Task brief:
Of all the lines below, return only those starting with the line holding "destruct (validateAgainstSchema v" and going on through the line holding "(r : InvocationResult)", exactly as written.

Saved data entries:
==*==
Lemma check_here_safe (n : nat) (v : Any) (m : list (string * Any)) :
  safe_schema n m -> check_here v m <> Panics.
Proof.
  intros Hs. unfold check_here. rewrite !and_then_panics.
  assert (Ht : check_type v m <> Panics).
  { unfold check_type. destruct (any_get "type" m) as [t|] eqn:Hm; [|done].
    destruct (safe_type n m Hs _ Hm) as [s ->]. apply verdict_safe. }
  assert (Hb : forall k f, check_bound k f v m <> Panics).
  { intros k f. unfold check_bound. destruct (_ ≫= _); [|done].
    destruct (parseFiniteRat v); [apply verdict_safe|done]. }
  assert (He : check_enum v m <> Panics).
  { unfold check_enum. destruct (any_get "enum" m) as [[]|]; try done. apply verdict_safe. }
  pose proof (Hb "minimum" Rat_lt). pose proof (Hb "maximum" (fun v b => Rat_lt b v)).
  naive_solver.
Qed.

Lemma check_required_safe (n : nat) (obj m : list (string * Any)) :
  safe_schema n m -> check_required obj m <> Panics.
Proof.
  intros Hs. unfold check_required. destruct (any_get "required" m) as [[]|] eqn:Hm; try done.
  apply check_all_safe. eapply Forall_impl; [by eapply safe_required|].
  intros v [s ->]. apply verdict_safe.
Qed.

(** The entries of an object and the elements of an array. *)
Definition check_entries (m : list (string * Any)) : list (string * Any) -> Verdict :=
  check_all (fun '(k, v) =>
    match any_get k (schema_properties m) with
    | Some (AObject child) => validateAgainstSchema v child
    | Some _ => Panics
    | None => verdict (additional_allowed m)
    end).

Lemma validate_object (obj m : list (string * Any)) :
  validateAgainstSchema (AObject obj) m
  = and_then (check_here (AObject obj) m) (and_then (check_required obj m) (check_entries m obj)).
Proof.
  cbn [validateAgainstSchema]. do 2 f_equal. unfold check_entries.
  induction obj as [|[k v] obj IH]; [done|]. cbn [check_all]. by rewrite <- IH.
Qed.

Lemma validate_array (l : list Any) (m : list (string * Any)) :
  validateAgainstSchema (AArray l) m
  = and_then (check_here (AArray l) m)
      match schema_items m with
      | Some child => check_all (fun v => validateAgainstSchema v child) l
      | None => Matches
      end.
Proof.
  cbn [validateAgainstSchema]. f_equal. destruct (schema_items m); [|done].
  induction l as [|v l IH]; [done|]. cbn [check_all]. by rewrite <- IH.
Qed.

Lemma accepted_schema_safe (v : Any) : forall levels m,
  validateSchemaDefinition levels m = true -> validateAgainstSchema v m <> Panics.
Proof.
  induction v as [|b|s|s|l IH|obj IH] using Any_ind_nested; intros levels m H;
    destruct (accepted_schema _ _ H) as (n & -> & Hs);
    pose proof (check_here_safe n) as Hh.
  1-4: cbn [validateAgainstSchema]; rewrite and_then_panics; naive_solver.
  - rewrite validate_array, and_then_panics. intros [Hp|[_ Hp]]; [by eapply Hh|].
    destruct (schema_items m) as [child|] eqn:Hi; [|done].
    revert Hp. apply check_all_safe. eapply Forall_impl; [exact IH|].
    intros v Hv. eapply Hv. by eapply safe_items.
  - rewrite validate_object, !and_then_panics.
    intros [Hp|[_ [Hp|[_ Hp]]]]; [by eapply Hh|by eapply check_required_safe|].
    revert Hp. apply check_all_safe. eapply Forall_impl; [exact IH|]. intros [k v] Hv. simpl.
    destruct (any_get k (schema_properties m)) as [w|] eqn:Hk; [|apply verdict_safe].
    destruct (safe_property n m Hs _ _ Hk) as (c & -> & Hc). by eapply Hv.
Qed.

(** ** The parts of a response *)

Lemma valid_utf8_spec (fuel : nat) : forall l, valid_utf8 fuel l = true -> utf8 l.
Proof.
  induction fuel as [|n IH]; intros [|c r]; try done; [constructor..|]. cbn [valid_utf8].
  destruct (Z.ltb_spec (byte_of c) 128) as [Hc|Hc]; [intros; constructor; [done|by apply IH]|].
  destruct (rune_size (c :: r)) as [|k] eqn:Hk; [done|]. intros H%IH.
  pose proof (rune_size_le (c :: r)) as Hl. rewrite Hk in Hl.
  pose proof (rune_size_lead _ _ _ Hk) as Hlead.
  destruct r as [|d [|e [|f r]]]; simpl in Hl; destruct Hlead as [[-> _]|[[-> _]|[-> _]]]; try lia;
    simpl drop in H.
  all: first [ apply utf8_2; [by eapply rune_size_2|done] | apply utf8_3; [by eapply rune_size_3|done]
             | apply utf8_4; [by eapply rune_size_4|done] ].
Qed.

Lemma reject_response_ok (b : bool) (u : unit) : reject_response b = Ok u <-> b = false.
Proof. apply rejectIf_ok. Qed.

Lemma accepted_ok {A} (o : option A) (a : A) : accepted o = Ok a <-> o = Some a.
Proof. destruct o; simpl; naive_solver. Qed.

(** Canonical, and not blank. *)
Definition canonical (s : string) : Prop := CanonicalizeRawJSON s = Some s /\ blank s = false.

Lemma canonical_text_ok (raw c : string) :
  canonical_text raw = Ok c -> CanonicalizeRawJSON raw = Some c /\ canonical c.
Proof.
  unfold canonical_text. intros H. apply rbind_ok in H as (b & Hb%accepted_ok & H).
  apply check_ok_bind in H as [He%reject_response_ok H]. injection H as ->.
  destruct (canonical_idempotent _ _ Hb) as [Hi Hn]. split; [done|]. split; [done|].
  apply canonical_form in Hb. destruct (blank raw); [by subst c|by rewrite Hn].
Qed.

(** What a tool intent of a stored response is. *)
Record typed_intent (i : ToolIntent) : Prop := {
  typed_id : intent_ID i = EmptyString \/ MatchString modelInputCallIDPattern (intent_ID i) = true;
  typed_name : MatchString toolNamePattern (intent_Name i) = true;
  typed_arguments : canonical (intent_Arguments i) }.

Definition call_ids (l : list ToolIntent) : list string :=
  filter (fun s => is_empty s = false) (intent_ID <$> l).

Lemma text_nonneg (s : string) : 0 <= len s.
Proof. unfold len. lia. Qed.

Lemma normalize_intents_ok (limit : Z) (raws : list RawToolIntent) :
  forall seen total intents sum,
  normalize_intents limit seen total raws = Ok (intents, sum) ->
  length intents = length raws
  /\ Forall typed_intent intents
  /\ (forall s, s ∈ seen -> s ∉ call_ids intents) /\ NoDup (call_ids intents)
  /\ sum = total + intents_bytes intents.
Proof.
  induction raws as [|i raws IH]; intros seen total intents sum H; cbn [normalize_intents] in H.
  { injection H as <- <-. unfold call_ids. simpl. split_and!; [done|constructor| |constructor|lia].
    intros s _ Hs. by apply elem_of_nil in Hs. }
  apply check_ok_bind in H as [Hid%reject_response_ok H].
  apply check_ok_bind in H as [Hseen%reject_response_ok H].
  apply check_ok_bind in H as [Hname%reject_response_ok H].
  apply rbind_ok in H as (args & [_ Hargs]%canonical_text_ok & H).
  apply check_ok_bind in H as [_ H].
  apply rbind_ok in H as ([l n] & Hrest & H). injection H as <- <-.
  apply IH in Hrest as (Hl & Ht & Hs & Hn & ->). cbn [length fst snd].
  set (callID := TrimSpace (rintent_ID i)) in *.
  assert (Hids : call_ids (mkToolIntent callID (TrimSpace (rintent_Name i)) args :: l)
                 = if is_empty callID then call_ids l else callID :: call_ids l).
  { unfold call_ids. cbn [fmap list_fmap intent_ID]. rewrite filter_cons. by destruct (is_empty callID). }
  rewrite Hids. split_and!.
  - by rewrite Hl.
  - constructor; [|done]. split; [|by apply negb_false_iff|done]. simpl.
    destruct (is_empty callID) eqn:He; [left|right].
    + by apply bool_decide_eq_true in He.
    + by apply negb_false_iff in Hid.
  - intros s Hin. destruct (is_empty callID) eqn:He; [by apply Hs|].
    simpl in Hseen. apply bool_decide_eq_false in Hseen.
    intros [->|Hc]%elem_of_cons; [done|]. by apply (Hs s); [right|].
  - destruct (is_empty callID); [done|]. constructor; [|done]. apply Hs. left.
  - unfold intents_bytes. simpl. lia.
Qed.

Lemma boundedReasoning_len (s : string) (limit : Z) :
  1 <= limit -> len (boundedReasoning s limit) <= limit.
Proof.
  intros Hl. unfold boundedReasoning. destruct (is_empty s) eqn:He; [unfold len; simpl; lia|].
  destruct (Z.ltb_spec 0 limit); [|lia]. destruct (Z.ltb_spec limit (len s)); simpl; [|lia].
  rewrite <- to_bytes_length, to_of_bytes. rewrite length_take. lia.
Qed.

Lemma match_schema_ok (canonical schemaText : string) (u : unit) :
  match_schema canonical schemaText = Ok u -> is_empty schemaText = false ->
  exists v m, decodeJSONWithNumbers canonical = Some v
    /\ decodeJSONWithNumbers schemaText = Some (AObject m) /\ validateAgainstSchema v m = Matches.
Proof.
  unfold match_schema. intros H He. rewrite He in H.
  apply rbind_ok in H as (v & Hv%accepted_ok & H). apply rbind_ok in H as (s & Hs%accepted_ok & H).
  destruct s as [| | | | |m]; try done. exists v, m.
  destruct (validateAgainstSchema v m); by split_and!.
Qed.

(** ** Responses *)

(** The schema of a call is empty, or was accepted when the call was created. *)
Definition schema_accepted (schemaText : string) : Prop :=
  is_empty schemaText = true
  \/ exists m, decodeJSONWithNumbers schemaText = Some (AObject m)
               /\ validateSchemaDefinition maxSchemaLevels m = true.

Record typed_response (n : Normalizer) (i : Invocation) (raw : RawResponse)
    (r : InvocationResult) (u : ModelUsage) : Prop := {
  typed_mode : result_OutputMode r = inv_OutputMode (inv_Columns i);
  typed_size : result_ResponseBytes r
    = len (result_TextOutput r) + len (result_JSONOutput r) + intents_bytes (result_ToolIntents r);
  typed_limit : 0 <= result_ResponseBytes r <= norm_MaxResponseBytes n;
  typed_intents : Forall typed_intent (result_ToolIntents r) /\ NoDup (call_ids (result_ToolIntents r));
  typed_count : Z.of_nat (length (result_ToolIntents r)) <= norm_MaxToolIntents n;
  typed_text : result_OutputMode r = OutputText ->
    result_TextOutput r = raw_Content raw /\ utf8 (to_bytes (raw_Content raw));
  typed_json : result_OutputMode r = OutputJSON ->
    CanonicalizeRawJSON (raw_Content raw) = Some (result_JSONOutput r)
    /\ canonical (result_JSONOutput r);
  typed_schema : result_OutputMode r = OutputJSON ->
    is_empty (inv_OutputSchema (inv_Columns i)) = false ->
    exists v m, decodeJSONWithNumbers (result_JSONOutput r) = Some v
      /\ decodeJSONWithNumbers (inv_OutputSchema (inv_Columns i)) = Some (AObject m)
      /\ validateAgainstSchema v m = Matches;
  typed_usage : 0 <= usage_InputTokens u /\ 0 <= usage_OutputTokens u
    /\ usage_TotalTokens u = usage_InputTokens u + usage_OutputTokens u
    /\ int64 (usage_TotalTokens u) }.

Section Normalize.
Context {env : Env}.

Lemma normalize_output_ok (n : Normalizer) (i : Invocation) (raw : RawResponse)
    (intents : list ToolIntent) (total size : Z) (text json : string) :
  normalize_output n i raw intents total = Ok (text, json, size) ->
  total = len (raw_Content raw) + intents_bytes intents -> total <= norm_MaxResponseBytes n ->
  size = len text + len json + intents_bytes intents /\ size <= norm_MaxResponseBytes n
  /\ match inv_OutputMode (inv_Columns i) with
     | OutputText => text = raw_Content raw /\ utf8 (to_bytes text)
     | OutputJSON => CanonicalizeRawJSON (raw_Content raw) = Some json /\ canonical json
         /\ match_schema json (inv_OutputSchema (inv_Columns i)) = Ok tt
     end.
Proof.
  unfold normalize_output. destruct (inv_OutputMode (inv_Columns i)); intros H -> Ht.
  - apply check_ok_bind in H as [Hu%reject_response_ok H]. injection H as <- <- <-.
    apply negb_false_iff, valid_utf8_spec in Hu. split_and!; [unfold len; simpl; lia|done..].
  - apply rbind_ok in H as (c & [Hc Hcc]%canonical_text_ok & H).
    apply rbind_ok in H as ([] & Hm & H). apply check_ok_bind in H as [Hl%reject_response_ok H].
    injection H as <- <- <-. split_and!; [unfold len; simpl; lia|lia|done..].
Qed.

Lemma intents_bytes_nonneg (l : list ToolIntent) : 0 <= intents_bytes l.
Proof.
  induction l as [|i l IH]; simpl; [lia|].
  pose proof (text_nonneg (intent_Name i)). pose proof (text_nonneg (intent_Arguments i)).
  unfold intents_bytes in *. simpl. lia.
Qed.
==*==
Answer area:
  destruct (validateAgainstSchema v m); by split_and!.
Qed.

(** ** Responses *)

(** The schema of a call is empty, or was accepted when the call was created. *)
Definition schema_accepted (schemaText : string) : Prop :=
  is_empty schemaText = true
  \/ exists m, decodeJSONWithNumbers schemaText = Some (AObject m)
               /\ validateSchemaDefinition maxSchemaLevels m = true.

Record typed_response (n : Normalizer) (i : Invocation) (raw : RawResponse)
    (r : InvocationResult) (u : ModelUsage) : Prop := {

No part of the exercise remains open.